Powell: Basel III is not the Fed's answer to Silicon Valley Bank

Jerome Powell
Jerome Powell, chairman of the Federal Reserve, right, said the Fed's vice chair for supervision has the right to propose rules, but implementation is not guaranteed.
Al Drago/Bloomberg

Federal Reserve Chair Jerome Powell drew a clear line between the central bank's response to last year's bank failures and the joint regulatory effort to update capital requirements for large banks.

During testimony in front of the Senate Banking Committee on Monday, Powell emphasized that the so-called Basel III endgame proposal is not a direct response to the failures of Silicon Valley Bank, Signature Bank and First Republic Bank last spring. Instead, he said, the true policy responses — related to supervision and liquidity — are still ongoing.

"We have taken and are taking many more steps to deal with the problems that revealed themselves with Silicon Valley Bank," Powell said, adding: "The Basel III rules are not directly related, they are not the thing that is directly related to Silicon Valley Bank." 

Powell spelled out the distinction during a contentious exchange with Sen. Elizabeth Warren, D-Mass., who accused the Fed chair of caving to pressure from banks and their lobbyists who have forcefully opposed the capital reform package since it was proposed last summer.

"You are the leader of the Fed and when the heat was on last year, you talked a lot about getting tougher on the banks, but now the giant banks are unhappy about that and you've gone weak kneed on this," Warren said. "The American people need a leader at the Fed who has the courage to stand up to these banks and protect our financial system."

The exchange took place on the second day of Powell's semiannual report to Congress about the state of monetary policy. During his first round of testimony, which took place Wednesday in front of the House Financial Services Committee, the Fed chair called for "broad and material" changes to the proposed capital rule and left open the possibility of issuing a totally new proposal. 

Warren, a leading voice in Congress for more stringent bank regulation, argued that in making those comments, Powell had undermined his previous commitment to supporting Fed Vice Chair for Supervision Michael Barr's efforts to address the issues that led to last year's bank failures.
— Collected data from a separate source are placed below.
(** * truescrub: the daily highlights digest ([truescrub/highlights.py])

    A shallow embedding of [highlights.py]: the five SQL statements it sends
    to the skill database are written as list programs over the tables they
    read, and the Python around them (record shaping, sorting, exceptions)
    as functions in a small monad that carries the log of statements issued
    and the exception raised, if any. *)

From Stdlib Require Import String Ascii DecimalString ZArith QArith Qround.
From Stdlib Require Import Bool List Lia.
From Stdlib Require Import Permutation Sorted.
Import ListNotations.

Set Implicit Arguments.
Local Open Scope Z_scope.

(** ** Numbers

    The rating columns are SQL [DOUBLE]s.  The development is generic in the
    number type: it needs the arithmetic of the rating formula and the
    comparison used by [MIN], [MAX], [IN] and the sorts.  SQLite stores no
    NaN, so the comparison is a total preorder. *)

Class Num (R : Type) : Type := {
  nzero : R;
  nadd : R -> R -> R;
  nmul : R -> R -> R;
  nopp : R -> R;
  ndiv : R -> R -> R;
  nof_nat : nat -> R;
  nleb : R -> R -> bool
}.

Class NumOrder (R : Type) {N : Num R} : Prop := {
  nleb_total : forall x y : R, nleb x y = true \/ nleb y x = true;
  nleb_trans : forall x y z : R,
      nleb x y = true -> nleb y z = true -> nleb x z = true
}.
Arguments NumOrder R {N}.

(** SQL's [=] on numbers. *)
Definition neqb {R} {N : Num R} (x y : R) : bool := nleb x y && nleb y x.

#[export] Instance Q_Num : Num Q := {
  nzero := 0%Q;
  nadd := Qplus;
  nmul := Qmult;
  nopp := Qopp;
  ndiv := Qdiv;
  nof_nat := fun n => inject_Z (Z.of_nat n);
  nleb := Qle_bool
}.

(** ** The tables of the skill database *)

Record RoundRow : Type := {
  round_id : Z;
  created_at : string;     (* the TEXT sqlite3 wrote for the datetime *)
  map_id : Z;
  mvp : option Z           (* NULL when the round has no MVP *)
}.

Record MapRow : Type := {
  maps_map_id : Z;
  map_name : string
}.

Record PlayerRow : Type := {
  players_player_id : Z;
  players_steam_name : string
}.

Record RatingComponentsRow (R : Type) : Type := {
  rc_player_id : Z;
  rc_round_id : Z;
  kill_rating : R;
  death_rating : R;
  damage_rating : R;
  kas_rating : R
}.

Record SeasonSkillHistoryRow (R : Type) : Type := {
  ssh_player_id : Z;
  ssh_round_id : Z;
  ssh_skill_mean : R;
  ssh_skill_stdev : R
}.

Record Db (R : Type) : Type := {
  rounds : list RoundRow;
  maps : list MapRow;
  players : list PlayerRow;
  rating_components : list (RatingComponentsRow R);
  season_skill_history : list (SeasonSkillHistoryRow R)
}.

(** Modelled from the spec: the [CREATE TABLE] statements are in [db.py],
    which is not part of the sources at hand.  The data model gives players
    and maps an identifier and lets rounds and rating components refer to
    players and maps by it: [player_id] is the key of [players], [map_id]
    the key of [maps], and [rating_components.player_id] and [rounds.mvp]
    (when not NULL) name a row of [players]. *)
Definition players_pk {R} (db : Db R) : Prop :=
  NoDup (map players_player_id (players db)).

Definition maps_pk {R} (db : Db R) : Prop :=
  NoDup (map maps_map_id (maps db)).

Definition rating_components_fk {R} (db : Db R) : Prop :=
  forall rc, In rc (rating_components db) ->
    exists p, In p (players db) /\ players_player_id p = rc_player_id rc.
Powell pushed back on this characterization, arguing that he has done "exactly what I said I would do." He also spelled out what he views as the limits of the vice chair for supervision's authorities for steering the Fed's regulatory policy making process.

"The vice chair for supervision has every right to bring proposals to the board. That has happened … but [he's] not the comptroller of the currency," Powell said. "When I do monetary policy, I have one vote, there's 11 other voters, that's the way it works. It's not different for the vice chair for supervision."

The back-and-forth highlights a key point of frustration among lawmakers in both houses and on both sides of the aisle: the Fed's use of Silicon Valley Bank as a justification for increasing capital requirements.

Indeed, Barr pointed to last spring's episode as evidence that even banks that are not systemically important in size can have destabilizing effects on the banking system if they fail, in the context of expanding certain capital requirements to all banks with at least $100 billion of assets. But he has also emphasized that last summer's capital proposal was meant to bring the U.S. into alignment with the global standards set by the Basel Committee on Banking Supervision in 2017. That distinction has not always rung through to members of Congress.

Powell said the actual response to the issues related to Silicon Valley Bank's demise will take the form of new liquidity requirements — which he expects will surface later this year — and wholesale revisions to bank supervision. 

Powell noted that adjusting supervisory policies and practices throughout the entire Federal Reserve System is no small task, given that there are thousands of staffers working both for the Board of Governors in Washington and within the 12 regional reserve banks. He added that the Fed has spent a lot of time studying what happened and listening to various stakeholders to understand how supervisors can address issues quicker and more effectively.

"We're working hard to develop a new rulebook and another set of practices, which is still going to be evidence-based and fair, but is going to involve earlier interventions and more effective ones," Powell said. "This is work that's ongoing and will be for some time."

During the hearing, Powell also addressed recent calls for updating the Fed's last-resort lending facility, the discount window, to address issues that arose during the failures of Silicon Valley and Signature. 

"There's a lot of work to do on the discount window," Powell said. "It needs to be brought up technologically into the modern age, we need to eliminate the stigma problem and we need to make sure banks are actually able to use it when they need to use it. That's a broad work program that we're on right now. It's important."